▶ _WORK TO BE COMPLETED_
Show every line of the records below that contains the word "executable".

(Stored items)
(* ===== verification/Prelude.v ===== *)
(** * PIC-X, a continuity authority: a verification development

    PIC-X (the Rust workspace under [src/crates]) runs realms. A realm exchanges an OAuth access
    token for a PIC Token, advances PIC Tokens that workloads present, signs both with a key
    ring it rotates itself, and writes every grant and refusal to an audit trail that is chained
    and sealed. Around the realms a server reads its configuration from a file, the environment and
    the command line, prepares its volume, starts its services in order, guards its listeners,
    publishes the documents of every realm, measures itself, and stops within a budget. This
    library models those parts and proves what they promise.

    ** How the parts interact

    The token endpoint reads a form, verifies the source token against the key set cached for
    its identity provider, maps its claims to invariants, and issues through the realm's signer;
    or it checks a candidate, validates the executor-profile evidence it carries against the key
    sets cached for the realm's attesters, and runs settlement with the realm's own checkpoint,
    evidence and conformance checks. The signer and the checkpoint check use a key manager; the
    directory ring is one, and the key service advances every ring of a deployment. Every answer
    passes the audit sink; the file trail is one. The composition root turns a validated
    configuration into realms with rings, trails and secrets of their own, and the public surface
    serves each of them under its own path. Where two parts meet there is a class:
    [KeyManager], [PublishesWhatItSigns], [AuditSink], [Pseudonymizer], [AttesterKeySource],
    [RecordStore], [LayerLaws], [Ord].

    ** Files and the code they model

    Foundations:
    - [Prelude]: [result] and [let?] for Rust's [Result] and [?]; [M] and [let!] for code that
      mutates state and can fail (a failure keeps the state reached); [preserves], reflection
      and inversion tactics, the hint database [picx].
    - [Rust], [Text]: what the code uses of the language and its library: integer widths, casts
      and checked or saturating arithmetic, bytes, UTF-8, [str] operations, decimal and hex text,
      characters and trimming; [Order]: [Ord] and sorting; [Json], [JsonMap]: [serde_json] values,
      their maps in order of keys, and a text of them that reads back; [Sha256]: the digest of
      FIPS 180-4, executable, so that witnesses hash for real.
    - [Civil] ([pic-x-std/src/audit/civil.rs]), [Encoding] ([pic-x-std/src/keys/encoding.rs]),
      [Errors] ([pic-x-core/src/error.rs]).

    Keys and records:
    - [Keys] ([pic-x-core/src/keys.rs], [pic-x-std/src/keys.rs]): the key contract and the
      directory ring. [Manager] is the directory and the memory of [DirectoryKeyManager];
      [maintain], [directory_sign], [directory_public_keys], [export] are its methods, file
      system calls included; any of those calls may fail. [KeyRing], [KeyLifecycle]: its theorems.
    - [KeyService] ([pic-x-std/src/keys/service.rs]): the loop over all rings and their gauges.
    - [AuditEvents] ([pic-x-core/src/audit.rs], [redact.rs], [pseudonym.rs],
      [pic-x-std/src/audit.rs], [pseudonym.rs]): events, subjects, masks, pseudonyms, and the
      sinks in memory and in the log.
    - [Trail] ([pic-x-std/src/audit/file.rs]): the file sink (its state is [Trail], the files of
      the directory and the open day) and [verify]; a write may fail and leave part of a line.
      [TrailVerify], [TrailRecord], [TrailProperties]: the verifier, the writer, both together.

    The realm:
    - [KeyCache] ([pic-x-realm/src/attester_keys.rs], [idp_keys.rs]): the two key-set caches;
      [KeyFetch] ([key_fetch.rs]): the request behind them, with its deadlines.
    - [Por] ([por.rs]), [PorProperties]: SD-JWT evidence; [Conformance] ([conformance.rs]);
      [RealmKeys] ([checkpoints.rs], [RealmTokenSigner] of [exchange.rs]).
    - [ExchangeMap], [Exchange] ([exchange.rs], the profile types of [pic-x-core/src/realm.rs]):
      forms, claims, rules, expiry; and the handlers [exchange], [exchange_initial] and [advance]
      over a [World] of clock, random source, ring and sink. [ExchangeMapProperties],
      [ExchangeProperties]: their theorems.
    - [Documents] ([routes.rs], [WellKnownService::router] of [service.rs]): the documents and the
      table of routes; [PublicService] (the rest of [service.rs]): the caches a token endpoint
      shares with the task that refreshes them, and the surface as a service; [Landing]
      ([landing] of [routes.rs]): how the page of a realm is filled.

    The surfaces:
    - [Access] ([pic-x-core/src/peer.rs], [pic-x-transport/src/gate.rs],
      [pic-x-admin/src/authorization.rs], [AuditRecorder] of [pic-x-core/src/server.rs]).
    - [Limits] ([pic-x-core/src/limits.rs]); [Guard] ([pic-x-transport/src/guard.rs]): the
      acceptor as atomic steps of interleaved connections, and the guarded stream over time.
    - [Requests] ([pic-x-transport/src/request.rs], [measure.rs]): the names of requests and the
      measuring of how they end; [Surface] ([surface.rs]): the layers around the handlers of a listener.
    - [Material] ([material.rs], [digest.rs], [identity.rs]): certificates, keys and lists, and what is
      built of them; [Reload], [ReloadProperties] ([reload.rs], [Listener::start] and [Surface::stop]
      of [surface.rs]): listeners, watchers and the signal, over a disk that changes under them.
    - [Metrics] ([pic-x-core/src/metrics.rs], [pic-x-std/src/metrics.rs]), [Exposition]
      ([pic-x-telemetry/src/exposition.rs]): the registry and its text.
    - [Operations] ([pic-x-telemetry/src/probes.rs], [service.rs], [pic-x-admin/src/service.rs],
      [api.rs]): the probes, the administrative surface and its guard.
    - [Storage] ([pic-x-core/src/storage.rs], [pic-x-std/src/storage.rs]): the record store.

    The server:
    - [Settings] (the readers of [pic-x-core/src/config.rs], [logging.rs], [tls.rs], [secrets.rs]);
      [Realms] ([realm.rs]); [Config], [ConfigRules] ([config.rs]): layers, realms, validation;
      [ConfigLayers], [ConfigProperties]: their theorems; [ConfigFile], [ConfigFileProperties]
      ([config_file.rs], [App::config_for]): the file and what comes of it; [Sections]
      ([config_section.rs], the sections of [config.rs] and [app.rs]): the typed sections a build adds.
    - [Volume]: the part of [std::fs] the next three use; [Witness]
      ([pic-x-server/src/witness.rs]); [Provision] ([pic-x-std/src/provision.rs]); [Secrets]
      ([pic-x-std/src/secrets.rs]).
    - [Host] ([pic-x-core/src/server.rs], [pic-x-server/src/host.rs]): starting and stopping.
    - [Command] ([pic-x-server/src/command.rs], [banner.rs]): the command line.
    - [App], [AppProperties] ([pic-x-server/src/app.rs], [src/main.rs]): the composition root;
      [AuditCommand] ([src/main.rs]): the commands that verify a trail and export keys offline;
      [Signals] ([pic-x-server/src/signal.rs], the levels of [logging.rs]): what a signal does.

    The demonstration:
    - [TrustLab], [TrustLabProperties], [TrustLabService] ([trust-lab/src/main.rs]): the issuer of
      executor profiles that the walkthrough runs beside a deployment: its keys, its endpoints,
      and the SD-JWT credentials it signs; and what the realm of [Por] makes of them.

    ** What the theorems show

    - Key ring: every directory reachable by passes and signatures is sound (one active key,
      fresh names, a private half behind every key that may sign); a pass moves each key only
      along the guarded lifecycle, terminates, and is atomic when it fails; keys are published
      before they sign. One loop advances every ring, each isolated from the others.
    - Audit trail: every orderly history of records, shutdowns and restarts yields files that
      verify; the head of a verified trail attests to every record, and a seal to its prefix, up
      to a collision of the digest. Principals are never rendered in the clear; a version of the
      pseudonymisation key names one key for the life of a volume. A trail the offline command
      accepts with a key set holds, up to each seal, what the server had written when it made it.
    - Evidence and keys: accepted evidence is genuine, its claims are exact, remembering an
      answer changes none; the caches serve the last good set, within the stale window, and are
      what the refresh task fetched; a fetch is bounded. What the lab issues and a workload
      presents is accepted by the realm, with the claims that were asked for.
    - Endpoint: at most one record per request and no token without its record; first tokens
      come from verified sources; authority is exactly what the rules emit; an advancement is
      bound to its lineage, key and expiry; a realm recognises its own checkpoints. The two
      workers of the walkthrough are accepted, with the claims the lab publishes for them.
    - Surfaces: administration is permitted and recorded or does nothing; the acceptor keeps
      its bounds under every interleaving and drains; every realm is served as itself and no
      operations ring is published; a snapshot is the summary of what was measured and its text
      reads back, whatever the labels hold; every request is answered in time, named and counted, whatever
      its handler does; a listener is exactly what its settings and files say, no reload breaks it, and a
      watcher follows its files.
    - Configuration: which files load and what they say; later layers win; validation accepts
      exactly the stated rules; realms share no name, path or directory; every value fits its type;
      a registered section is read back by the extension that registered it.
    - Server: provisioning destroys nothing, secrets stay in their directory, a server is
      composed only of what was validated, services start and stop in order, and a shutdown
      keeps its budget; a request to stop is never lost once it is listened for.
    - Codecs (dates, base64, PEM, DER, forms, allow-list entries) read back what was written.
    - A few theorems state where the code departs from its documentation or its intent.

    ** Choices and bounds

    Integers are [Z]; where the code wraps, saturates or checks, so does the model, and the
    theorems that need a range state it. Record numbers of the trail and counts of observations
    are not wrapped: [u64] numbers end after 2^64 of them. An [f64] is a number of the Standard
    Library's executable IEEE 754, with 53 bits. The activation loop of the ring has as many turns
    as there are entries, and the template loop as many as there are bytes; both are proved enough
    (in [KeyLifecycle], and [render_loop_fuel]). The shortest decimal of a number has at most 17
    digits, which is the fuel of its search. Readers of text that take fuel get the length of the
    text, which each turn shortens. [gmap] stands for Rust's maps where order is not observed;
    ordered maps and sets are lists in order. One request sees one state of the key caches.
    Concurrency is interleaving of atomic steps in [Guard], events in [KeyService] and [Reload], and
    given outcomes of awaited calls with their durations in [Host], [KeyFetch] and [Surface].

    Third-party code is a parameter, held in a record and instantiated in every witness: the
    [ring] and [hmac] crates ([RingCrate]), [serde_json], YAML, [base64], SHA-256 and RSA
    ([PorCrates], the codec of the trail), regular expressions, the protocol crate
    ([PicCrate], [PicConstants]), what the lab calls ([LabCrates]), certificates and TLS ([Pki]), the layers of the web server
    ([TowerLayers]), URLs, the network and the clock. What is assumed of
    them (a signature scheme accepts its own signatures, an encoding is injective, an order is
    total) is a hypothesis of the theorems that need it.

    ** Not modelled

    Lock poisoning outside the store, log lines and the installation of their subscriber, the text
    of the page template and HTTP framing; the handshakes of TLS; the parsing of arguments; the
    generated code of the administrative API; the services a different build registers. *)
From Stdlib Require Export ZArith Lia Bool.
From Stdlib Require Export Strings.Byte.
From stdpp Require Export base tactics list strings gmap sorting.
...
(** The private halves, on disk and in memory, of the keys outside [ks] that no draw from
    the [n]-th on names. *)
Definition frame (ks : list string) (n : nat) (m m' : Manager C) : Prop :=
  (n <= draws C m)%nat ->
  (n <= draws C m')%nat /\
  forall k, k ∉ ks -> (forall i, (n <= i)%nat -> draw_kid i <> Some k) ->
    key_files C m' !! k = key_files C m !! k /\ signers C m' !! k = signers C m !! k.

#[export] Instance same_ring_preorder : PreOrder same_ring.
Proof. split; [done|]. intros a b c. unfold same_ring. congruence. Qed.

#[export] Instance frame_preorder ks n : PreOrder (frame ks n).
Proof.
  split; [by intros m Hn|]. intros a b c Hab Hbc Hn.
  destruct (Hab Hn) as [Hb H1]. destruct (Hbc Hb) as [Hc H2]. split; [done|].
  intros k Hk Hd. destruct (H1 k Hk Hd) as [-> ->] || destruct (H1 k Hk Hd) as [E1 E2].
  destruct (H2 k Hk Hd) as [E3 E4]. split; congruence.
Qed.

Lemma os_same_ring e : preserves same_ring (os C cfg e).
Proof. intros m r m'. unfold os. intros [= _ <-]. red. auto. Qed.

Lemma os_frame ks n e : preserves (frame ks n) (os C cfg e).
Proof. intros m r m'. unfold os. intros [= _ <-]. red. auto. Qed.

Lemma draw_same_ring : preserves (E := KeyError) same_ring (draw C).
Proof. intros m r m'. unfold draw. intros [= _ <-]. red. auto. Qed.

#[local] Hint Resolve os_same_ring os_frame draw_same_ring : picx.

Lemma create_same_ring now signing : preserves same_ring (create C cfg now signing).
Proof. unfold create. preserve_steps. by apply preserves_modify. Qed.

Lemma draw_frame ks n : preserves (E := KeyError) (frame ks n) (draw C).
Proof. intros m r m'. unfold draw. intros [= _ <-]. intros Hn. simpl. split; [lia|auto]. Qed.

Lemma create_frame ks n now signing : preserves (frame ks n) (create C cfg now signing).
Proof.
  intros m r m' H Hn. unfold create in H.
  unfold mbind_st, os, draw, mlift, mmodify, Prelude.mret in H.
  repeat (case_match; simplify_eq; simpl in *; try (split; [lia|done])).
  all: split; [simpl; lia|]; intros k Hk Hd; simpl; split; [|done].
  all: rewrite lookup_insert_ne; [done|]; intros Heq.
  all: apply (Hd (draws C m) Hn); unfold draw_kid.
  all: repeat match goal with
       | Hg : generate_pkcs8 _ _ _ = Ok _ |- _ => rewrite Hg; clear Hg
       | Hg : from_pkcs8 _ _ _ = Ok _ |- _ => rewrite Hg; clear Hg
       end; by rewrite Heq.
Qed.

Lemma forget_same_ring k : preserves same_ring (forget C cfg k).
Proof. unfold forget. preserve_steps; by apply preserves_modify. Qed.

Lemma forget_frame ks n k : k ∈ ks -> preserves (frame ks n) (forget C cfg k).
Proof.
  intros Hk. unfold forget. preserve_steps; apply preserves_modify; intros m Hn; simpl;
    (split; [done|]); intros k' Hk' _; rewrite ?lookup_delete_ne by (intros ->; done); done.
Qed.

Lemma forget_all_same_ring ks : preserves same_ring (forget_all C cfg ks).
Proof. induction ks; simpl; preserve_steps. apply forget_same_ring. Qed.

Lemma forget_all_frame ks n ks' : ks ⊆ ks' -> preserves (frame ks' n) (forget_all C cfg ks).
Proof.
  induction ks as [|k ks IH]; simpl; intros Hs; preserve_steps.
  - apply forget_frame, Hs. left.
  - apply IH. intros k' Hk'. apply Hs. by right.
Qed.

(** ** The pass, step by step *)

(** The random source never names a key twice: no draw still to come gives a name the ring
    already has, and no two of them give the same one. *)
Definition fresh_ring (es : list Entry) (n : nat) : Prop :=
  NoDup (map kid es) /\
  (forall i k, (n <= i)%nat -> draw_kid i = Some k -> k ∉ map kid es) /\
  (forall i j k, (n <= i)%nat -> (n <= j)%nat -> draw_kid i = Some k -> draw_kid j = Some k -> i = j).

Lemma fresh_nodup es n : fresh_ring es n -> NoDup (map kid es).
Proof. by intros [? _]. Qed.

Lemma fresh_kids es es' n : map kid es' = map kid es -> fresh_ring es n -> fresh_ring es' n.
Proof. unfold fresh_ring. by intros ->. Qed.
---
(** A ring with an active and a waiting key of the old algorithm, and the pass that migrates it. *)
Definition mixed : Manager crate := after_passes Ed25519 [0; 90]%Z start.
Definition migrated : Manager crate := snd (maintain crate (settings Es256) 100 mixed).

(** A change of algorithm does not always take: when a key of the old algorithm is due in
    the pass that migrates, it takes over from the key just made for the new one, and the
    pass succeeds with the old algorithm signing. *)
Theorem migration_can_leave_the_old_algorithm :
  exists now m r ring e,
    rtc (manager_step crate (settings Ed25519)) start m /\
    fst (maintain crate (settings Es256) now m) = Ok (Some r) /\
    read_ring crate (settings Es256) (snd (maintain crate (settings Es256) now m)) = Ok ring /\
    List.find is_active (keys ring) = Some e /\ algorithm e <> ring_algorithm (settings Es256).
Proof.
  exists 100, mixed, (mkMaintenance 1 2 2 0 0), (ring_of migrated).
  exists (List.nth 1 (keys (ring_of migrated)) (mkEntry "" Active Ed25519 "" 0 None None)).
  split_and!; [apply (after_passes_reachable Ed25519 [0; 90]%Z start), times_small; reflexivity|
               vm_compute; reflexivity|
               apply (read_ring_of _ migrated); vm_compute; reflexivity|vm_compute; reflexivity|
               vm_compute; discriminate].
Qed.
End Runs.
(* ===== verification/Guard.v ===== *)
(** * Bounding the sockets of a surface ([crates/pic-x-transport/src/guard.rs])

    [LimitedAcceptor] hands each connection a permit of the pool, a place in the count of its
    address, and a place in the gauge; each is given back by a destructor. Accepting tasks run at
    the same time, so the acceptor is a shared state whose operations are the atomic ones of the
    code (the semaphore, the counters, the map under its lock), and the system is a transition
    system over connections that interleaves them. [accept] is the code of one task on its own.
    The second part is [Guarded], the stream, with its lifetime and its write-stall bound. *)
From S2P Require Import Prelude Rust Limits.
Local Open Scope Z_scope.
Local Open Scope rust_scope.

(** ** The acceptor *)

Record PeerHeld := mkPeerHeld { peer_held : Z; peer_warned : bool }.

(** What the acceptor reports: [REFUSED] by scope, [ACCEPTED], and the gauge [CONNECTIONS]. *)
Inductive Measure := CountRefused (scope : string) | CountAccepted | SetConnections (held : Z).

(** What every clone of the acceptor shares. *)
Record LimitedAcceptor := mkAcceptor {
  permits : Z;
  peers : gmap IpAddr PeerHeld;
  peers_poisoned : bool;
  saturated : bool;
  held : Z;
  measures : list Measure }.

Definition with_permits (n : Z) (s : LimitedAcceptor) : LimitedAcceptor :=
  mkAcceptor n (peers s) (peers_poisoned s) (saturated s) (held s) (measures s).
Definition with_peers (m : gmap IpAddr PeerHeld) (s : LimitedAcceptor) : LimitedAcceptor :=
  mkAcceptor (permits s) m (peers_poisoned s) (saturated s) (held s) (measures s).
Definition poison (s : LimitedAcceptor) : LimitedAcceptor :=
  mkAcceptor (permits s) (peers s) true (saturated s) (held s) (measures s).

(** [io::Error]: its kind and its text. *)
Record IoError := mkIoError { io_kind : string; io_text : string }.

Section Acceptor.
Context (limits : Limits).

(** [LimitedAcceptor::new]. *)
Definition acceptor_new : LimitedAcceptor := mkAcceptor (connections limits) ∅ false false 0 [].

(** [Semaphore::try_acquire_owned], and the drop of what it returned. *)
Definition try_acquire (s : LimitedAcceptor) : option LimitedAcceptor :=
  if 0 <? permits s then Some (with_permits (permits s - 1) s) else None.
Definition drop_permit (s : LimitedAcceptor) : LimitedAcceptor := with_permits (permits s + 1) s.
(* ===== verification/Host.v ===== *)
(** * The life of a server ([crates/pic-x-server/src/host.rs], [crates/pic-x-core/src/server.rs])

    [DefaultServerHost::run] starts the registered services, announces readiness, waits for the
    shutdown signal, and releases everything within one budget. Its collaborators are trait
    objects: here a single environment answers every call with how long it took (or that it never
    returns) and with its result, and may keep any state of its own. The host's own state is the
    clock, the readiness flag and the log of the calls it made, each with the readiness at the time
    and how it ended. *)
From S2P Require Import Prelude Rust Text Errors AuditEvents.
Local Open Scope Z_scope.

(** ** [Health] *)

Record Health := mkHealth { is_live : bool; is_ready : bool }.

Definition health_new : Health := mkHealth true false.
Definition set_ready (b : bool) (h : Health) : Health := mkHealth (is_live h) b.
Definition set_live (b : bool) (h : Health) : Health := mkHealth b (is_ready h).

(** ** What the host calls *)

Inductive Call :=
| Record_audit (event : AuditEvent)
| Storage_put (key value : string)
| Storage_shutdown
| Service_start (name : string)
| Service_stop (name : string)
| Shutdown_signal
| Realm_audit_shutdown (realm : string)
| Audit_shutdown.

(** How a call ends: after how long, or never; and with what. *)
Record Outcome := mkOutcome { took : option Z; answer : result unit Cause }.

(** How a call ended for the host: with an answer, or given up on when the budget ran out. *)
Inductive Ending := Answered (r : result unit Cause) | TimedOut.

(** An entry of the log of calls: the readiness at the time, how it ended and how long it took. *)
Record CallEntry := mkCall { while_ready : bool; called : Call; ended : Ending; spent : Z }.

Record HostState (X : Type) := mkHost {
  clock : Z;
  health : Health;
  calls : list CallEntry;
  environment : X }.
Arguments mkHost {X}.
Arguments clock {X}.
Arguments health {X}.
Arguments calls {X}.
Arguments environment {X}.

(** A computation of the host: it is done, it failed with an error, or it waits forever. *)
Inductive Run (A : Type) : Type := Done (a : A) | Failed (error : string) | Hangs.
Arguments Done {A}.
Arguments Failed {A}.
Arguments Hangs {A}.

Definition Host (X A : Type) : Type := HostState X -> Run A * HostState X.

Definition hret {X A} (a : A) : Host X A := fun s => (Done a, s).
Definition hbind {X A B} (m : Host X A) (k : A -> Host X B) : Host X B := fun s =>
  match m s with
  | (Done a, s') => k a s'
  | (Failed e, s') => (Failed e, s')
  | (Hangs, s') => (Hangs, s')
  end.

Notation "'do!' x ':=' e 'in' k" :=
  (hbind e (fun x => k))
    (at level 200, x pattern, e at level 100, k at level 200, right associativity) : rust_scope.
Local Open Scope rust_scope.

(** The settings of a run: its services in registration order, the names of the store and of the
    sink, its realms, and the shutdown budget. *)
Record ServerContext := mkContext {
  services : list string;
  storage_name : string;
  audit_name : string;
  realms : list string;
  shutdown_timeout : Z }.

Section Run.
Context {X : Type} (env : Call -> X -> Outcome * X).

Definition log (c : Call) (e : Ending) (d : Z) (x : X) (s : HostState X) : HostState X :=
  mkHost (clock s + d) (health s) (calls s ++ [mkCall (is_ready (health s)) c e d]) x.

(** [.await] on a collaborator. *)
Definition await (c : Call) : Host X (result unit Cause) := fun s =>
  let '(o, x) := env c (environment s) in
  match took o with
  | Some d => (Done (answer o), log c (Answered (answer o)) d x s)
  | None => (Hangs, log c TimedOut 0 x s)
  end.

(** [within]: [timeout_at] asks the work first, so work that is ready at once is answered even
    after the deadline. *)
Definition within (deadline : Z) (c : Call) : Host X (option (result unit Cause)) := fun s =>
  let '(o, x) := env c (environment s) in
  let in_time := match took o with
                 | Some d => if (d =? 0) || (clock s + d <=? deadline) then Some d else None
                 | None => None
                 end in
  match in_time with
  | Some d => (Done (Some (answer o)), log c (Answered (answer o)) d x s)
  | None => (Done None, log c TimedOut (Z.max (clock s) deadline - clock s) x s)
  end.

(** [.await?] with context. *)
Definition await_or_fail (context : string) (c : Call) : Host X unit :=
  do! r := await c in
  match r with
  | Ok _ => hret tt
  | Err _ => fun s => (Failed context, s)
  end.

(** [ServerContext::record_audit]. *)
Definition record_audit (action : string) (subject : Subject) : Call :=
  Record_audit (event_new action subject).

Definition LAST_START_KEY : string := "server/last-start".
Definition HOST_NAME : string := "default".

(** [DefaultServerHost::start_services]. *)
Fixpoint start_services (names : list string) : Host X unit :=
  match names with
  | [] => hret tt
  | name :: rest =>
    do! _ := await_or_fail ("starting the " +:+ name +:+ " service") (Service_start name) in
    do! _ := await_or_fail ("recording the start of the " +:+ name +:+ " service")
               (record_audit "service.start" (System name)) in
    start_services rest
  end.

▶ _RESULT BELOW_
      FIPS 180-4, executable, so that witnesses hash for real.
    Library's executable IEEE 754, with 53 bits. The activation loop of the ring has as many turns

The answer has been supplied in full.